(* ===== verification/RequestAuth.v ===== *)
(** * Who may call the issuer

    What the routes of crates/server/src/routes/issuer.rs establish about a
    request before they serve it: the attested client, the DPoP proof, and the
    right of an access token to a protected resource. *)
From S2P Require Import Prelude Externals Strings Effects Json Keys Jws SdJwt X509 Oid4vci IssuerState IssuerStateSpec.
From S2P Require Import Dpop ClientAttestation Http ServerState IssuerRoutes.

Section RequestAuth.
Context `{Sha2} `{Base64Url} `{Base64Std} `{P256} `{Ed25519} `{HeaderSerde} `{SerdeJson} `{ClaimsSerde}.
Context `{CH : Chrono} `{CHL : !ChronoLaws CH} `{UrlApi} `{Profile} `{HttpApi}.

(** ** The DPoP proof of a request *)

(** Exactly one DPoP header, with a proof for a POST to this path. *)
Definition sent_proof (state : AppState) (headers : HeaderMap) (path : string) (token : option string)
    (now : Z) (jwk : Jwk) (jti : string) : Prop :=
  exists value proof htu, headers_get_all headers "dpop" = [value] /\ header_to_str value = inl proof /\
    url_join (app_external_url state) path = inl htu /\
    dpop_accepts proof (mkDpopContext "POST" (url_as_str htu) token) now jwk jti.

Definition record_dpop (jti : string) (v : World IssuerStore) : IssuerStore :=
  Spec.set_jti_log (<[dpop_key jti := stored_at v + 360 * NANOS]> (jti_log (store v))) (store v).

Lemma dpop_jkt_run state headers path token v r v' :
  run Spec.handler (dpop_jkt state headers path token) v = (r, v') ->
  match r with
  | Ok None => headers_get_all headers "dpop" = [] /\ v' = v
  | Ok (Some jkt) => exists jwk jti, sent_proof state headers path token (read_at v) jwk jti /\
      jkt = compute_thumbprint jwk /\ ~ Spec.jti_seen (store v) (dpop_key jti) (stored_at v) /\
      store v' = record_dpop jti v
  | Err _ => store v' = store v /\ headers_get_all headers "dpop" <> [] /\
      forall jwk jti, sent_proof state headers path token (read_at v) jwk jti ->
        Spec.jti_seen (store v) (dpop_key jti) (stored_at v)
  | Panic => forall htu, url_join (app_external_url state) path <> inl htu
  end.
Proof.
  unfold dpop_jkt, sent_proof. destruct (headers_get_all headers "dpop") as [|value [|value' rest]].
  - simpl. intros [= <- <-]. done.
  - rewrite run_bind_res. simpl. destruct (header_to_str value) as [proof|e] eqn:Hv; simpl.
    2:{ intros [= <- <-]. repeat split; try done. intros jwk jti (? & ? & ? & [= <-] & ? & _). congruence. }
    unfold url_for, unwrap. rewrite run_bind_res. simpl.
    destruct (url_join (app_external_url state) path) as [htu|e] eqn:Hu; simpl; [|by intros [= <- <-]].
    rewrite run_bind_res, run_map_err.
    destruct (run Spec.handler (verify_dpop_proof _ _) v) as [r1 v1] eqn:Hd. apply dpop_run in Hd.
    destruct r1 as [jkt|e|]; simpl; intros [= <- <-]; [|destruct Hd as [Hst Hno]|done].
    + destruct Hd as (jwk & jti & Ha & -> & Hn & Hs). exists jwk, jti. split; [by exists value, proof, htu|done].
    + split; [done|]. split; [done|]. intros jwk jti (? & proof2 & htu2 & [= <-] & Hp2 & Hu2 & Ha).
      rewrite Hv in Hp2. simplify_eq. exact (Hno _ _ Ha).
  - simpl. intros [= <- <-]. repeat split; try done. by intros jwk jti (? & ? & ? & [=] & _).
Qed.

(** ** The attested client *)
Definition attested_as (state : AppState) (headers : HeaderMap) (now : Z) (client : AttestedClient) (jti : string)
    : Prop :=
  exists attestation pop, header_str headers "oauth-client-attestation" = Some attestation /\
    header_str headers "oauth-client-attestation-pop" = Some pop /\
    attests attestation (app_client_attesters state) now client /\ possesses pop client (app_issuer_id state) now jti.

Definition record_pop (client : AttestedClient) (jti : string) (v : World IssuerStore) : IssuerStore :=
  Spec.set_jti_log (<[pop_key (atc_client_id client) jti := stored_at v + 360 * NANOS]> (jti_log (store v))) (store v).

Lemma attested_client_run state headers v r v' :
  0 <= read_at v -> run Spec.handler (attested_client state headers) v = (r, v') ->
  match r with
  | Ok None => v' = v
  | Ok (Some client) => exists jti, attested_as state headers (read_at v) client jti /\
      ~ Spec.jti_seen (store v) (pop_key (atc_client_id client) jti) (stored_at v) /\
      store v' = record_pop client jti v
  | Err response => rs_status response = 401 /\ store v' = store v /\
      forall client jti, attested_as state headers (read_at v) client jti ->
        Spec.jti_seen (store v) (pop_key (atc_client_id client) jti) (stored_at v)
  | Panic => overflow_checks = true
  end.
Proof.
  intros Hnow. unfold attested_client, attested_as.
  destruct (header_str headers "oauth-client-attestation") as [attestation|],
    (header_str headers "oauth-client-attestation-pop") as [pop|];
    try (simpl; intros [= <- <-]; repeat split; try done; intros client jti (? & ? & [=] & [=] & _); fail).
  rewrite run_bind_res, run_map_err.
  destruct (run Spec.handler (verify_client_attestation _ _ _ _) v) as [r1 v1] eqn:Hd.
  apply attestation_run in Hd; [|done].
  destruct r1 as [client|e|]; simpl; intros [= <- <-]; [|destruct Hd as [Hst Hno]|by destruct Hd].
  - destruct Hd as (Ha & jti & Hp & Hn & Hs). exists jti. split; [by exists attestation, pop|done].
  - repeat split; try done. intros client jti (? & ? & [= <-] & [= <-] & Ha & Hp). by eapply Hno.
Qed.

(** ** Protected resources *)

(** A token is used the way it is bound: with the DPoP scheme and a proof by its
    key, or with the bearer scheme if it is bound to none.  The option is the
    identifier of the proof. *)
Definition use_allowed (state : AppState) (headers : HeaderMap) (path : string) (v : World IssuerStore)
    (scheme token : string) (grant : AccessGrant) (proof_id : option string) : Prop :=
  match ag_dpop_jkt grant, proof_id with
  | None, None => lowercase scheme = "bearer"%string
  | Some bound, Some jti => lowercase scheme = "dpop"%string /\
      exists jwk, sent_proof state headers path (Some token) (read_at v) jwk jti /\
        compute_thumbprint jwk = bound /\ ~ Spec.jti_seen (store v) (dpop_key jti) (stored_at v)
  | _, _ => False
  end.

(** The world after the token was looked up. *)
Definition looked_up (v : World IssuerStore) : World IssuerStore := mkWorld (read_clock (sys v)).2 (store v).

Definition authorized (state : AppState) (headers : HeaderMap) (path : string) (v : World IssuerStore)
    (token : string) (proof_id : option string) : Prop :=
  token = (authorization_parts headers).2 /\ token <> EmptyString /\
  exists grant, Spec.grant_at (store v) token (clock (sys v) (ticks (sys v))) = Some grant /\
    use_allowed state headers path (looked_up v) (authorization_parts headers).1 token grant proof_id.

(** The storage after the use of a token. *)
Definition after_use (proof_id : option string) (v : World IssuerStore) : IssuerStore :=
  from_option (fun jti => record_dpop jti (looked_up v)) (store v) proof_id.

Lemma unauthorized_status scheme code description : rs_status (unauthorized scheme code description) = 401.
Proof. unfold unauthorized. by destruct (header_from_str _). Qed.

Lemma use_token_run state headers path scheme token grant v r v' :
  lowercase scheme = "dpop"%string \/ lowercase scheme = "bearer"%string ->
  run Spec.handler (use_token state headers path token grant (bool_decide (lowercase scheme = "dpop"%string))) v = (r, v') ->
  let recorded proof_id := store v' = from_option (fun jti => record_dpop jti v) (store v) proof_id in
  match r with
  | Ok t => t = token /\ exists proof_id, use_allowed state headers path v scheme token grant proof_id /\ recorded proof_id
  | Err response => rs_status response = 401 /\
      (forall proof_id, ~ use_allowed state headers path v scheme token grant proof_id) /\ exists proof_id, recorded proof_id
  | Panic => forall htu, url_join (app_external_url state) path <> inl htu
  end.
Proof.
  intros Hscheme. unfold use_token, use_allowed.
  destruct (ag_dpop_jkt grant) as [bound|]; case_bool_decide as Hd.
  - rewrite run_bind_res, run_map_err.
    destruct (run _ (dpop_jkt _ _ _ _) v) as [r1 v1] eqn:Hr. apply dpop_jkt_run in Hr.
    destruct r1 as [[jkt|]|e|]; simpl.
    + destruct Hr as (jwk & jti & Hs & -> & Hn & Hst). rewrite run_bind_res; simpl; case_bool_decide as Hb; simpl; intros [= <- <-].
      * split; [apply unauthorized_status|]. split; [|by exists (Some jti)]. intros [jti'|]; [|by intros []].
        intros (_ & jwk' & (v1' & p1 & h1 & E1 & E2 & E3 & A1) & <- & _).
        destruct Hs as (v2' & p2 & h2 & F1 & F2 & F3 & A2). simplify_eq.
        assert (p2 = p1) as -> by congruence. assert (h2 = h1) as -> by congruence.
        by destruct (dpop_accepts_fun _ _ _ _ _ _ _ _ _ A1 A2) as (-> & _ & _).
      * split; [done|]. exists (Some jti). split; [|done]. split; [done|]. exists jwk. split; [done|].
        by split.
    + destruct Hr as [Hh ->]. intros [= <- <-]. split; [apply unauthorized_status|]. split; [|by exists None].
      intros [jti|]; [|by intros []]. intros (_ & jwk & (? & ? & ? & Hh' & _) & _). congruence.
    + destruct Hr as (Hst & _ & Hno). intros [= <- <-]. split; [apply unauthorized_status|]. split; [|by exists None].
      intros [jti|]; [|by intros []]. intros (_ & jwk & Hs & _ & Hn). by apply Hn, (Hno jwk).
    + by intros [= <- <-].
  - simpl. intros [= <- <-]. split; [apply unauthorized_status|]. split; [|by exists None]. intros [jti|]; [|by intros []]. by intros [? _].
  - simpl. intros [= <- <-]. split; [apply unauthorized_status|]. split; [|by exists None]. intros [jti|]; [by intros []|]. congruence.
  - simpl. intros [= <- <-]. split; [done|]. exists None. split; [|done]. by destruct Hscheme.
Qed.

Lemma authorize_resource_run state headers path v r v' :
  run Spec.handler (authorize_resource state headers path) v = (r, v') ->
  match r with
  | Ok token => exists proof_id, authorized state headers path v token proof_id /\ store v' = after_use proof_id v
  | Err response => rs_status response = 401 /\ (forall token proof_id, ~ authorized state headers path v token proof_id) /\
      exists proof_id, store v' = after_use proof_id v
  | Panic => forall htu, url_join (app_external_url state) path <> inl htu
  end.
Proof.
  unfold authorize_resource, authorized, eq_ignore_ascii_case.
  destruct (authorization_parts headers) as [scheme token]. simpl fst. simpl snd.
  change (lowercase "DPoP") with "dpop"%string. change (lowercase "Bearer") with "bearer"%string.
  destruct (bool_decide (token = EmptyString) || _) eqn:Hguard.
  { simpl. intros [= <- <-]. split; [apply unauthorized_status|]. split; [|by exists None].
    intros token' proof_id (-> & Hne & grant & _ & Hm). rewrite bool_decide_eq_false_2 in Hguard by done. simpl in Hguard.
    apply negb_true_iff, orb_false_iff in Hguard as [Hd%bool_decide_eq_false Hb%bool_decide_eq_false].
    unfold use_allowed in Hm. destruct (ag_dpop_jkt grant), proof_id; by try destruct Hm. }
  apply orb_false_iff in Hguard as [Hne%bool_decide_eq_false Hscheme%negb_false_iff].
  apply orb_true_iff in Hscheme. rewrite !bool_decide_eq_true in Hscheme.
  rewrite run_bind_res, run_map_err, run_trigger. simpl. fold (looked_up v).
  destruct (Spec.grant_at (store v) token (clock (sys v) (ticks (sys v)))) as [grant|] eqn:Hgrant; simpl.
  2:{ intros [= <- <-]. split; [apply unauthorized_status|]. split; [|by exists None].
      intros token' proof_id (-> & _ & grant & Hg & _). congruence. }
  intros Hr. apply use_token_run in Hr; [|done]. destruct r as [t|response|]; [|..|done].
  - destruct Hr as (-> & proof_id & Hu & Hs). exists proof_id. split; [|done]. split; [done|]. split; [done|]. by exists grant.
  - destruct Hr as (Hst & Hno & Hs). split; [done|]. split; [|done]. intros token' proof_id (-> & _ & grant' & Hg & Hu).
    apply (Hno proof_id). by assert (grant' = grant) as <- by congruence.
Qed.
(** ** Over the in-memory storage *)
Lemma dpop_jkt_calls state headers path token : calls_in allowed (dpop_jkt state headers path token).
Proof. pose proof verify_dpop_calls. unfold dpop_jkt. solve_calls; auto. Qed.

Lemma attested_client_calls state headers : calls_in allowed (attested_client state headers).
Proof. pose proof verify_attestation_calls. unfold attested_client. solve_calls; auto. Qed.

Lemma authorize_resource_calls state headers path : calls_in allowed (authorize_resource state headers path).
Proof. pose proof dpop_jkt_calls. unfold authorize_resource, use_token. solve_calls; auto. Qed.

(** C8: Access to a protected resource.  A request is let through exactly when it
    carries a live access token and uses it the way it is bound: a token bound
    to a key needs the DPoP scheme and exactly one fresh proof, for this method
    and path and this token, by that key; an unbound one needs the bearer
    scheme.  Every other request is answered with status 401.  Only the
    identifier of an accepted proof is recorded, and nothing panics as long as
    the server's paths are valid. *)
Theorem authorize_resource_exact state headers path w v r w' :
  world_refines w v ->
  run InMemory.handler (authorize_resource state headers path) w = (r, w') ->
  exists v', world_refines w' v' /\
  match r with
  | Ok token => exists proof_id, authorized state headers path v token proof_id /\ store v' = after_use proof_id v
  | Err response => rs_status response = 401 /\ (forall token proof_id, ~ authorized state headers path v token proof_id) /\
      exists proof_id, store v' = after_use proof_id v
  | Panic => forall htu, url_join (app_external_url state) path <> inl htu
  end.
Proof.
  intros Hw Hr. destruct (run_in_memory _ _ _ _ _ (authorize_resource_calls _ _ _) Hw Hr) as (v' & Hv & Hw').
  exists v'. split; [done|]. by apply authorize_resource_run.
Qed.
End RequestAuth.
···
Aim of the task ▸
If a line in the records has the word "oauth", copy that line.

Your response ▸
  exists attestation pop, header_str headers "oauth-client-attestation" = Some attestation /\
    header_str headers "oauth-client-attestation-pop" = Some pop /\
  destruct (header_str headers "oauth-client-attestation") as [attestation|],
    (header_str headers "oauth-client-attestation-pop") as [pop|];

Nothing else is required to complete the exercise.